Pursuant to the requirements of the Securities Act of 1933, as amended, the Registrant certifies that it has reasonable grounds to believe that it meets all of the requirements for filing on Form S-8 and has duly caused this Registration Statement to be signed on its behalf by the undersigned, thereunto duly authorized, in the City of Louisville, State of Colorado, on March 17, 2015.

 

GLOBEIMMUNE, INC.
By:

/s/ Timothy C. Rodell

Timothy C. Rodell, M.D.
Chief Executive Officer and President


POWER OF ATTORNEY

KNOW ALL PERSONS BY THESE PRESENTS, that each person whose signature appears below constitutes and appoints Timothy C. Rodell and C. Jeffrey Dekker, and each or any one of them, his true and lawful attorney-in-fact and agent, with full power of substitution and resubstitution, for him and in his name, place and stead, in any and all capacities, to sign any and all amendments (including post-effective amendments) to this Registration Statement, and to file the same, with all exhibits thereto, and other documents in connection therewith, with the Securities and Exchange Commission, granting unto said attorneys-in-fact and agents, and each of them, full power and authority to do and perform each and every act and thing requisite and necessary to be done in connection therewith, as fully to all intents and purposes as he might or could do in person, hereby ratifying and confirming all that said attorneys-in-fact and agents, or any of them, or their or his substitutes or substitute, may lawfully do or cause to be done by virtue hereof.

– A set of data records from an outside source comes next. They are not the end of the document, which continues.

(* ===== verification/FilePoolOps.v ===== *)
(** File pools: what allocation and freeing do to the segments and their lists. *)

From S2P Require Import Prelude Blocks FilePool FilePoolFacts FilePoolSegments FilePoolLists.

Section Ops.
Context {SegmentShift MaximumInactiveViews : Z} `{F : FileSystem, P : !PoolOk SegmentShift MaximumInactiveViews, FOk : !FileSystemOk F}.

Local Abbreviation SS := (SegmentSize SegmentShift).
Local Abbreviation BS := (BlockSize SegmentShift).
Local Abbreviation SHS := (SegmentHeaderBlockSpan SegmentShift).
Local Abbreviation word := (word (SegmentShift := SegmentShift)).
Local Abbreviation good := (good (SegmentShift := SegmentShift) (MaximumInactiveViews := MaximumInactiveViews)).
Local Abbreviation first_block := (first_block (SegmentShift := SegmentShift)).
Local Abbreviation header_block := (header_block (SegmentShift := SegmentShift)).
Local Abbreviation at_bitmap := (at_bitmap (SegmentShift := SegmentShift)).
Local Abbreviation at_free := (at_free (SegmentShift := SegmentShift)).
Local Abbreviation at_flink := (at_flink (SegmentShift := SegmentShift)).
Local Abbreviation at_blink := (at_blink (SegmentShift := SegmentShift)).
Local Abbreviation writes := (writes (SegmentShift := SegmentShift)).
Local Abbreviation is_link := (is_link (SegmentShift := SegmentShift)).
Local Abbreviation lists_ok := (lists_ok (SegmentShift := SegmentShift)).
Local Abbreviation seg_ok := (seg_ok (SegmentShift := SegmentShift)).
Local Abbreviation category := (PhFppComputeFreeListIndex SegmentShift).

(** The free list a segment belongs to. *)
Definition cat_of (f : gmap Z Z) (i : Z) : Z := category (word f i (at_free i)).

Lemma category_range n : 0 ≤ category n < 8.
Proof. unfold PhFppComputeFreeListIndex. repeat case_match; lia. Qed.

Lemma lists_ext f count cat cat' : (∀ i, 0 ≤ i < count → cat i = cat' i) → lists_ok f count cat → lists_ok f count cat'.
Proof.
  intros Hc Hl c Hc'. destruct (Hl c Hc') as (l & H1 & H2 & H3 & H4). exists l. split_and!; [done|done|done|].
  intros i. rewrite H4. split; intros [Hi E]; (split; [done|]); specialize (Hc i Hi); congruence.
Qed.

Lemma lists_frame W f f' count cat : lists_ok f count cat → 0 < count → writes W f f' → (∀ j o, W j o → is_link count j o → False) → lists_ok f' count cat.
Proof.
  intros Hl H0 Hw Hd c Hc. destruct (Hl c Hc) as (l & H1 & H2 & H3 & H4). exists l.
  assert (∀ j o, 0 ≤ o < SS → is_link count j o → word f' j o = word f j o) as Hsame by (intros j o Ho Hj; apply Hw; [done|intros H; by apply (Hd j o)]).
  pose proof (list_words (P := P) c Hc). split_and!; [|eapply chain_same; [|done]|done|done].
  - rewrite Hsame; [done|lia|]. left. lia.
  - intros i Hi. apply H4 in Hi as [Hi _]. destruct (links (P := P) i) as (? & ? & ? & ? & ? & _). rewrite !Hsame; [done|lia|right; tauto|lia|right; tauto].
Qed.

Lemma seg_links count f f' i runs : seg_ok f i runs → writes (is_link count) f f' → seg_ok f' i runs.
Proof.
  intros Hs Hw. destruct (links (P := P) i) as (? & ? & ? & ? & ? & ? & ? & ?). eapply seg_frame; [done|exact Hw| |].
  - intros o Ho [[-> ?]|[_ [->| ->]]]; unfold in_bitmap in Ho; lia.
  - intros s n Hn. destruct (sg_runs _ _ _ Hs s n Hn) as (R1 & R2 & R3 & _). pose proof (sizes (P := P)) as (HBS & HSS & _).
    assert (first_block i * BS ≤ s * BS) by nia. unfold FilePoolLists.is_link. split; intros [[-> ?]|[_ [E|E]]]; lia.
Qed.

Lemma free_links count f f' i : writes (is_link count) f f' → word f' i (at_free i) = word f i (at_free i).
Proof.
  intros Hw. destruct (links (P := P) i) as (? & ? & ? & ? & ? & ? & ? & ?). assert (at_free i + 4 = at_flink i) by (unfold FilePoolFacts.at_free, FilePoolFacts.at_flink; lia).
  apply Hw; [lia|]. intros [[-> ?]|[_ [E|E]]]; lia.
Qed.

(** ** Moving a segment to the free list for its free blocks

    The results of the operations on lists are not used: if a mapping is refused on the way the
    lists are left as they are then. *)
Lemma move_segment_ok count p cat old new i b : good count p → few 2 p → lists_ok (file p) count cat → mapped i b p →
  cat i = old → 0 ≤ old < 8 → 0 ≤ new < 8 →
  wp (move_segment SegmentShift MaximumInactiveViews old new i (b + header_block i * BS + 16)) (λ _ p',
    good count p' ∧ moves (λ _, 0) p p' ∧ writes (is_link count) (file p) (file p') ∧ (denied p p' ∨ lists_ok (file p') count (assign cat i new))) p.
Proof.
  intros Hg Hf Hl Hm Hc Ho Hn. unfold move_segment. destruct (Z.eqb_spec new old) as [->|Hne]; cbn [negb].
  - step. split_and!; [done|apply moves_refl|apply writes_refl|]. right. eapply lists_ext; [|done]. intros j _. unfold assign. case_decide; [by subst|done].
  - step. eapply wp_mono; [by apply (remove_free_list_ok count p cat old i b)|]. intros r p1 (Hg1 & Hm1 & Hw1 & Hl1). step.
    assert (few 1 p1) as Hf1 by (intros j; rewrite (moves_pins _ _ _ Hm1); specialize (Hf j); lia).
    assert (mapped i b p1) as Hmap1 by (eapply mapped_moves; [done|done|]; pose proof (mapped_pins _ _ _ Hm); lia).
    assert (∀ p2, moves (λ _, 0) p1 p2 → moves (λ _, 0) p p2) as Hmoves.
    { intros p2 Hm2. eapply (moves_ext (λ j, 0 + 0)); [intros; lia|]. eapply moves_trans; [intros; lia|exact Hm1|exact Hm2]. }
    destruct Hl1 as [[Hden Hfile]|Hl1].
    + eapply wp_mono; [apply (insert_loose_ok count p1 new i b); [done|done|rewrite Hfile; by eapply lists_heads|done|done]|].
      intros r' p2 (Hg2 & Hm2 & Hw2). step. split_and!; [done|by apply Hmoves|by eapply writes_trans; [exact Hw1|exact Hw2|tauto]|left; by eapply denied_moves].
    + eapply wp_mono; [apply (insert_free_list_ok count p1 (assign cat i 8) new i b); [done|done|done| |done|done]|].
      { unfold assign. rewrite decide_True by done. lia. }
      intros r' p2 (Hg2 & Hm2 & Hw2 & Hl2). step. split_and!; [done|by apply Hmoves|by eapply writes_trans; [exact Hw1|exact Hw2|tauto]|].
      destruct Hl2 as [[Hden _]|Hl2]; [left; by eapply moves_denied|right]. eapply lists_ext; [|exact Hl2]. intros j _. unfold assign. by case_decide.
Qed.

(** A segment that is in no list, as when its insertion was refused. *)
Definition loose (f : gmap Z Z) (count i : Z) : Prop :=
  heads_ok (SegmentShift := SegmentShift) f count ∧ word f i (at_blink i) = ULONG_NONE ∧ word f i (at_flink i) = ULONG_NONE.

Lemma move_loose_ok count p old new i b : good count p → few 2 p → loose (file p) count i → mapped i b p → 0 ≤ old < 8 → 0 ≤ new < 8 →
  wp (move_segment SegmentShift MaximumInactiveViews old new i (b + header_block i * BS + 16)) (λ _ p',
    good count p' ∧ moves (λ _, 0) p p' ∧ writes (is_link count) (file p) (file p')) p.
Proof.
  intros Hg Hf (Hh & Hbl & Hfl) Hm Ho Hn. unfold move_segment. destruct (Z.eqb_spec new old) as [->|Hne]; cbn [negb].
  - step. split_and!; [done|apply moves_refl|apply writes_refl].
  - step. eapply wp_mono; [by apply (remove_loose_ok count p old i b)|]. intros r p1 (Hg1 & Hm1 & Hw1 & Hh1). step.
    eapply wp_mono; [apply (insert_loose_ok count p1 new i b); [done| |done|done|]|].
    + intros j. rewrite (moves_pins _ _ _ Hm1). specialize (Hf j). lia.
    + eapply mapped_moves; [done|done|]. pose proof (mapped_pins _ _ _ Hm). lia.
    + intros r' p2 (Hg2 & Hm2 & Hw2). step. split_and!; [done| |by eapply writes_trans; [exact Hw1|exact Hw2|tauto]].
      eapply (moves_ext (λ j, 0 + 0)); [intros; lia|]. eapply moves_trans; [intros; lia|exact Hm1|exact Hm2].
Qed.

(** ** The state between operations

    [runs] has the runs of blocks that are allocated in each segment. *)
Definition header_ok (f : gmap Z Z) : Prop := word f 0 (16 + Magic) = PH_FP_MAGIC ∧ word f 0 (16 + SegmentShift_) = SegmentShift.

Lemma header_same f f' W : header_ok f → writes W f f' → (∀ o, W 0 o → 24 ≤ o) → header_ok f'.
Proof.
  intros [H1 H2] Hw HW. destruct (sizes (P := P)) as (HBS & HSS & _). unfold header_ok, Magic, SegmentShift_ in *.
  rewrite !Hw; [done|lia|intros ?%HW; lia|lia|intros ?%HW; lia].
Qed.

Record blocks_ok (count : Z) (runs : Z → gmap Z Z) (f : gmap Z Z) : Prop := {
  fo_segs i : 0 ≤ i < count → seg_ok f i (runs i);
  fo_fresh i o : count ≤ i → 0 ≤ o < SS → word f i o = 0;
  fo_runs i : ¬ 0 ≤ i < count → runs i = ∅;
  fo_header : header_ok f;
}.

Record file_ok (count : Z) (runs : Z → gmap Z Z) (f : gmap Z Z) : Prop := {
  fo_blocks :> blocks_ok count runs f;
  fo_lists : lists_ok f count (cat_of f);
}.

(** The pool without regard to the free lists, and with them. *)
Record pool_sound (count : Z) (runs : Z → gmap Z Z) (p : PH_FILE_POOL) : Prop := {
  ps_good : good count p;
  ps_blocks : blocks_ok count runs (file p);
}.

Record pool_ok (count : Z) (runs : Z → gmap Z Z) (p : PH_FILE_POOL) : Prop := {
  po_good : good count p;
  po_file : file_ok count runs (file p);
}.

Lemma pool_ok_lists count runs p : pool_sound count runs p → lists_ok (file p) count (cat_of (file p)) → pool_ok count runs p.
Proof. by intros [H1 H2] Hl. Qed.

(** After an operation that started at [p]: the free lists are in order, or a mapping was
    refused. *)
Definition pool_after (count : Z) (runs : Z → gmap Z Z) (p p' : PH_FILE_POOL) : Prop :=
  pool_sound count runs p' ∧ (denied p p' ∨ pool_ok count runs p').

Lemma pool_ok_after count runs p p' : pool_ok count runs p' → pool_after count runs p p'.
Proof. intros Hp. split; [|by right]. destruct Hp as [H1 [H2 _]]. done. Qed.

(** [n] blocks were taken from a segment, which has one more reference than in [p]; the
    file was [f] before. *)
Record took (count : Z) (runs : Z → gmap Z Z) (i s n b : Z) (f : gmap Z Z) (p p' : PH_FILE_POOL) : Prop := {
  tk_good : good count p';
  tk_moves : moves (one i) p p';
  tk_mapped : mapped i b p';
  tk_range : 0 ≤ i < count;
  tk_run : first_block i ≤ s ∧ s + n ≤ 2048;
  tk_apart j : s ≤ j < s + n → ¬ in_runs (runs i) j;
  tk_seg : seg_ok (file p') i (<[s := n]> (runs i));
  tk_free : word (file p') i (at_free i) = word f i (at_free i) - n;
  tk_writes : writes (λ j o, j = i ∧ (in_bitmap (SegmentShift := SegmentShift) i o ∨ o = s * BS ∨ o = s * BS + 4)) f (file p');
}.

Lemma allocate_in_ok count runs p p1 i b n : good count p1 → seg_ok (file p1) i (runs i) → moves (one i) p p1 → mapped i b p1 → 1 ≤ n ≤ 2048 →
  wp (PhFppAllocateBlocks SegmentShift b (b + header_block i * BS + 16) n) (λ a p',
    (a = 0 ∧ p' = p1 ∧ ∀ s, first_block i ≤ s → s + n ≤ 2048 → ∃ j, s ≤ j < s + n ∧ in_runs (runs i) j) ∨
    ∃ s, a = b + s * BS ∧ 0 < a ∧ (refused p1 ≤ refused p')%nat ∧ took count runs i s n b (file p1) p p') p1.
Proof.
  intros Hg Hs Hmv Hm Hn. pose proof (mapped_range _ _ _ _ Hg Hm) as [Hi Hb]. eapply wp_mono; [by apply (allocate_blocks_ok count p1 i b (runs i) n)|].
  intros a p' [H|(s & f & -> & -> & Hg' & Hs' & H1 & H2 & H3 & H4 & H5)]; [by left|right]. exists s. split; [done|].
  destruct (headers (P := P) i) as (_ & _ & _ & _ & _ & Hfb & _). destruct (sizes (P := P)) as (HBS & _). split; [nia|]. split; [done|].
  constructor; try done; cbn.
  - eapply (moves_ext (λ j, one i j + 0)); [intros; lia|]. eapply (moves_trans _ _ _ p1); [intros; lia|done|apply moves_file].
Qed.

Lemma pool_after_cache count runs p p1 p' : pool_after count runs p p1 → good count p' → (refused p1 ≤ refused p')%nat → file p' = file p1 → pool_after count runs p p'.
Proof.
  intros [[_ H1] H2] Hg Hr Hf. split; [constructor; [done|by rewrite Hf]|]. destruct H2 as [H2|[_ H2]]; [left; by eapply denied_later|right]. constructor; [done|by rewrite Hf].
Qed.

Lemma pool_after_earlier count runs p p1 p' : (refused p ≤ refused p1)%nat → pool_after count runs p1 p' → pool_after count runs p p'.
Proof. intros Hr [H1 H2]. split; [done|]. destruct H2 as [[H2 He]|H2]; [left; split; [lia|done]|by right]. Qed.

(** *** Scanning the free lists *)
Lemma pool_ok_cache count runs p p' : pool_ok count runs p → good count p' → file p' = file p → pool_ok count runs p'.
Proof. intros [H1 H2] Hg Hf. constructor; rewrite ?Hf; done. Qed.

Pursuant to the requirements of the Securities Act of 1933, this Registration Statement has been signed by the following persons in the capacities and on the dates indicated.

 

Signature    Title   Date

/s/ Timothy C. Rodell

Timothy C. Rodell, M.D.

  

Chief Executive Officer, President and Director (Principal Executive Officer)

  March 17, 2015

/s/ C. Jeffrey Dekker

C. Jeffrey Dekker

  

Vice President, Finance and Treasurer (Principal Financial and Accounting Officer)

  March 17, 2015

/s/ J. William Freytag

J. William Freytag, Ph.D.

  

Chairman of the Board of Directors and Director

  March 17, 2015

/s/ Augustine J. Lawlor

Augustine J. Lawlor

  

Director

  March 17, 2015

/s/ Dan J. Mitchell

Dan J. Mitchell

  

Director

  March 17, 2015

/s/ S. Edward Torres

S. Edward Torres

  

Director

  March 17, 2015


EXHIBIT INDEX

 

Exhibit
Number

 

Description

  3.1 (1)   Amended and Restated Certificate of Incorporation of the Registrant, as currently in effect.
  3.2 (2)   Amended and Restated Bylaws of the Registrant, as currently in effect.
  4.1 (3)   Form of Registrant’s Common Stock Certificate.
  5.1   Opinion of Cooley LLP.
23.1   Consent of Cooley LLP (included in Exhibit 5.1).
23.2   Consent of KPMG LLP, independent registered public accounting firm.
24.1   Power of Attorney (included on the signature page of this Form S-8).
99.1 (4)   2002 Stock Incentive Plan
99.2 (5)   2014 Equity Incentive Plan
99.3 (6)   2014 Employee Stock Purchase Plan

 

(1) Previously filed as Exhibit 3.1 to Registrant’s Current Report on Form 8-K, filed with the Securities and Exchange Commission on July 9, 2014, and incorporated herein by reference.
(2) Previously filed as Exhibit 3.5 to Registrant’s Registration Statement on Form S-1, as amended (File No. 333-194606), filed with the Securities and Exchange Commission on March 17, 2014, and incorporated herein by reference.
(3) Previously filed as Exhibit 4.1 to Registrant’s Registration Statement on Form S-1, as amended (File No. 333-194606), filed with the Securities and Exchange Commission on March 17, 2014, and incorporated herein by reference.
(4) Previously filed as Exhibit 10.1 to Registrant’s Registration Statement on Form S-1, as amended (File No. 333-194606), filed with the Securities and Exchange Commission on March 17, 2014, and incorporated herein by reference.
(5) Previously filed as Exhibit 10.2 to Registrant’s Registration Statement on Form S-1, as amended (File No. 333-194606), filed with the Securities and Exchange Commission on March 17, 2014, and incorporated herein by reference.
(6) Previously filed as Exhibit 10.3 to Registrant’s Registration Statement on Form S-1, as amended (File No. 333-194606), filed with the Securities and Exchange Commission on March 17, 2014, and incorporated herein by reference.